China’s economy is grappling with the fallout from the U.S.-China trade war, as steep tariffs imposed by the Trump administration disrupt trade flows and production. Export orders have plunged, and factory activity has slowed to its weakest pace in over a year, forcing many businesses to cut shifts, furlough workers, or halt operations entirely.

Industries heavily reliant on U.S. demand, such as textiles, toys, and electronics, are among the hardest hit. For example, Guangdong Road Mate Group, a stroller manufacturer with over 1,800 employees, recently announced reduced working hours and furloughs due to the impact of tariffs.
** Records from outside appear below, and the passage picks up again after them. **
(** * china-workday-api: the date-status resolver, the next-rest-day scanner,
      the secondary cache store and its refresh job, and the date-text parser
      of [main.py], embedded in Rocq.

    The embedding follows the Python source function by function.  What the
    program takes from outside is kept as a parameter:
    - the primary calendar source ([chinese_calendar.is_workday] and
      [chinese_calendar.get_holiday_detail]) is a record of two functions
      that answer or raise [NotImplementedError];
    - [json.loads] / [json.dumps] are a codec over an abstract type of texts;
    - the network is a function from the requested URL to what the HTTP
      client did;
    - the cache file, what the file system does to a write, the current
      date and the log are the fields of an explicit world that every
      effectful function threads. *)

From Stdlib Require Import ZArith Lia List String Ascii Bool.
From stdpp Require Import gmap strings list pretty.

Set Warnings "-register-all".
Local Open Scope string_scope.
Local Open Scope list_scope.
Local Open Scope Z_scope.

(* ===================================================================== *)
(** * Exceptions and results *)
(* ===================================================================== *)

(** The Python exceptions the modelled code can raise or catch.  All of them
    are instances of [Exception]. *)
Inductive exn : Type :=
  | NotImplementedError
  | OverflowError
  | ValueError
  | TypeError
  | KeyError
  | AttributeError
  | OSError
  | PermissionError
  | UnicodeEncodeError
  | HTTPException (status_code : Z) (detail : string).
(** * AI-Integrated LMS API: one-time codes, sessions, progress, leaderboard

    A shallow embedding of the logic-bearing handlers of [main.py]
    ([request_otp], [verify_otp], [upsert_progress], [leaderboard]), of the
    handlers that list and edit what they store ([_to_dict], [list_users],
    [update_user], [list_courses], [list_lessons], [progress_by_user],
    [list_messages]) and of the pydantic models of [schemas.py] they use,
    over a small model of the document store they talk to.

    Conventions
    - a document is a finite map from field names to BSON-like values;
    - a collection is the list of its documents in natural (insertion) order,
      the position of a document standing for its implicit [_id]; where a
      handler hands the [_id] of an inserted document back ([update_user]),
      the document carries the [_id] the store generates;
    - [datetime] values are absolute instants, counted in microseconds (the
      resolution of Python's [datetime]); the store is taken to hand back the
      instants it was given;
    - a stored number is written as an integer: the model holds the
      integer-valued numbers ([int] points, and the [float] scores without a
      fractional part); scores are doubles, and the leaderboard adds them as
      doubles, rounding included ([round_double]);
    - every value a handler obtains from its surroundings (a clock reading,
      [secrets.randbelow], [secrets.token_hex]) is an argument of the handler,
      in the order the handler asks for it. *)

From stdpp Require Import gmap strings list fin_maps sorting.
From Stdlib Require Import ZArith Lia Ascii.
(** ** The flags of [readSecretState] and the routes that read *)

Lemma flags_fold d (keys : list string) (state : gmap string bool) key :
  foldl (λ state key,
           if String.eqb key "managed" then state
           else <[key := Js.truthy_mem (Js.get d key)]> state)
        state keys !! key =
  if bool_decide (key ∈ keys ∧ key ≠ "managed")
  then Some (Js.truthy_mem (Js.get d key)) else state !! key.
Proof.
  revert state. induction keys as [|key0 keys IH]; intros state; cbn [foldl].
  - rewrite bool_decide_eq_false_2; [done|]. intros [H _].
    by apply elem_of_nil in H.
  - rewrite IH. destruct (String.eqb_spec key0 "managed") as [->|Hne0].
    + rewrite (bool_decide_ext (key ∈ "managed" :: keys ∧ key ≠ "managed")
                 (key ∈ keys ∧ key ≠ "managed")); [done|].
      rewrite elem_of_cons. intuition congruence.
    + destruct (decide (key = key0)) as [->|Hne].
      * rewrite lookup_insert_eq.
        rewrite (bool_decide_eq_true_2 (key0 ∈ key0 :: keys ∧ _));
          [|split; [left|done]].
        by case_bool_decide.
      * rewrite lookup_insert_ne by done.
        rewrite (bool_decide_ext (key ∈ key0 :: keys ∧ key ≠ "managed")
                   (key ∈ keys ∧ key ≠ "managed")); [done|].
        rewrite elem_of_cons. intuition congruence.
Qed.

(** No key of the catalog names a member of [Object.prototype]. *)
Lemma catalog_not_inherited key : key ∈ SECRET_KEYS → ¬ inherited key.
Proof.
  assert (H : Forall (λ name : string, name ∉ Object_prototype) SECRET_KEYS).
  { apply (bool_decide_unpack _). vm_compute. exact I. }
  rewrite Forall_forall in H. intros Hin. by apply H.
Qed.

Lemma truthy_mem_mem v : Js.truthy_mem (Js.mem v) = Js.truthy v.
Proof. by destruct v. Qed.

(** X4. The flags of a document: every key of the catalog, and no other name,
    has a flag, which tells whether the key holds something other than the
    empty string. The name [managed] has no flag, and a store without a file
    has no flag at all, not even a false one. *)
Theorem flags_of_catalog d key :
  ∃ flags,
    readSecretState (Some (Json d)) = (inr flags, Some (Json d)) ∧
    (key ∈ SECRET_KEYS → flags !! key = Some (Js.truthy (d !! key))) ∧
    (key ∉ SECRET_KEYS → flags !! key = None) ∧
    flags !! "managed" = None ∧
    readSecretState None = (inr ∅, None).
Proof.
  eexists. split; [reflexivity|].
  assert (Hm : "managed" ∉ SECRET_KEYS).
  { apply (bool_decide_unpack _). vm_compute. exact I. }
  split; [|split; [|split; [|done]]].
  - intros Hin. rewrite flags_fold.
    rewrite (get_not_inherited d key (catalog_not_inherited key Hin)).
    rewrite truthy_mem_mem.
    rewrite bool_decide_eq_true_2; [done|]. split; [done|].
    intros ->. done.
  - intros Hout. rewrite flags_fold.
    rewrite bool_decide_eq_false_2; [done|]. intros [H _]. done.
  - rewrite flags_fold.
    rewrite bool_decide_eq_false_2; [done|]. intros [_ H]. done.
Qed.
While Beijing has downplayed the economic damage, economists warn that falling exports could lead to widespread job losses and a potential recession. Trump’s tariffs, combined with China’s ongoing property-sector woes, are creating dual economic drags that threaten long-term growth.


Why It Matters?

The trade war is exposing vulnerabilities in China’s export-driven economy, with U.S. trade accounting for an estimated 3% of China’s GDP. The loss of U.S. demand is not easily replaced, as other markets pay less for Chinese goods, leaving businesses struggling to diversify.

The economic pain is also putting millions of jobs at risk, with ripple effects across manufacturing, raw materials, and services like logistics. Economists warn that a prolonged trade war could have lasting consequences, making it harder for China to recover.
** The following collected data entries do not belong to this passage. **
(** The state in which [autologin] enters lines 114-118 after a successful
    code exchange. *)
Lemma autologin_exchange_run self w request route_function args kwargs s
    code resp d tok (e : Z) :
  let thetoken := session_lookup s (session_token self) in
  truthy thetoken = false \/ check_token w thetoken = Returned false ->
  args_code request = Some code ->
  code <> "" ->
  http_post w (token_endpoint self) (exchange_data self code) exchange_headers
  = Returned resp ->
  status resp = 200 ->
  response_json resp = Returned (JObj d) ->
  AuthToken_init d = Returned tok ->
  expires_in tok = AInt e ->
  run (autologin self w request route_function args kwargs) s
  = after_route self route_function (VAuthToken tok) args kwargs
      {| sess :=
           <[session_refresh self := refresh_token tok]>
             (<[session_expiry self := AInt (time_now w + e)]>
                (<[session_token self := token tok]> s));
         trace :=
           ((if truthy thetoken then [EvCheckToken thetoken] else []) ++
            [EvPost (token_endpoint self) (exchange_data self code)
               exchange_headers]) ++
           [EvSessionSet (session_token self) (token tok);
            EvSessionSet (session_expiry self) (AInt (time_now w + e));
            EvSessionSet (session_refresh self) (refresh_token tok)] |}.
Proof.
  intros thetoken Hinvalid Hcode Hne Hp Hs Hj Ht He.
  assert (Hc : code_truthy (Some code) = true).
  { simpl. apply negb_true_iff, String.eqb_neq. exact Hne. }
  unfold autologin. rewrite run_without_valid_token by exact Hinvalid.
  fold thetoken. rewrite Hcode, Hc. simpl code_string.
  unfold bind at 1. unfold asyncpost. rewrite Hp, Hs. simpl. rewrite Hj.
  unfold bind at 1. unfold lift at 1. simpl. rewrite Ht.
  unfold bind at 1. rewrite (store_token_run _ _ _ e) by exact He.
  apply route_then_pending_redirect_eq.
Qed.
(** * maptalks event framework: Eventable, MapTool, UIComponent

    A shallow embedding of [src/core/Event.js] (the [Z.Eventable] mixin), of
    the [Z.MapTool] base class and of [Z.ui.UIComponent.show], together with
    the properties of registration, dispatch, delegation and tool slots that
    the specification states about them. *)

From Stdlib Require Import Ascii.
From stdpp Require Import gmap strings list fin_maps.

Local Open Scope string_scope.
Local Open Scope list_scope.

#[local] Set Warnings "-clear-no-such-hyp".

(** ** JavaScript strings *)

Module JsString.

(** [String.prototype.toLowerCase] on the ASCII range.  Event types are taken
    to be ASCII strings: a capital outside that range, which JavaScript
    lowers too, is kept as it is here. *)
Definition lower_ascii (c : ascii) : ascii :=
  let n := nat_of_ascii c in
  if (65 <=? n)%nat && (n <=? 90)%nat then ascii_of_nat (n + 32) else c.

Fixpoint toLowerCase (s : string) : string :=
  match s with
  | EmptyString => EmptyString
  | String c r => String (lower_ascii c) (toLowerCase r)
  end.

(** [s.split(' ')]: always at least one token, empty tokens are kept. *)
Fixpoint split (s : string) : list string :=
  match s with
  | EmptyString => [EmptyString]
  | String c r =>
      if bool_decide (c = " "%char) then EmptyString :: split r
      else match split r with
           | t :: ts => String c t :: ts
           | [] => [String c EmptyString]
           end
  end.

(** A type string that is a single token: it holds no space. *)
Fixpoint single_token (s : string) : bool :=
  match s with
  | EmptyString => true
  | String c r => negb (bool_decide (c = " "%char)) && single_token r
  end.

End JsString.

Import JsString.

(** ** Values, functions and the store *)

(** Object references. *)
Definition ref := nat.

Inductive value :=
| VUndefined
| VBool (b : bool)
| VNum (n : Z)
| VStr (s : string)
| VRef (r : ref).

#[global] Instance value_eq_dec : EqDecision value.
Proof. solve_decision. Defined.

(** JavaScript truthiness, as tested by [!x] and [if (x)]. *)
Definition truthy (v : value) : bool :=
  match v with
  | VUndefined => false
  | VBool b => b
  | VNum n => negb (n =? 0)%Z
  | VStr s => negb (bool_decide (s = EmptyString))
  | VRef _ => true
  end.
Despite the challenges, Chinese officials remain defiant, signaling no intention to back down on tariffs. However, Beijing has quietly exempted some U.S. products from retaliatory tariffs, highlighting the difficulty of sourcing critical components elsewhere.


What’s Next?

China’s leadership is likely to continue emphasizing resilience and preparing for a prolonged trade conflict. However, the government may need to introduce more aggressive stimulus measures if the economic pain deepens.

For businesses, the focus will remain on diversifying supply chains and finding alternative markets, though this will take time and may not fully offset the loss of U.S. demand.

Meanwhile, the global economy will closely watch how the trade war impacts China’s growth and whether it triggers broader disruptions in global supply chains and commodities markets.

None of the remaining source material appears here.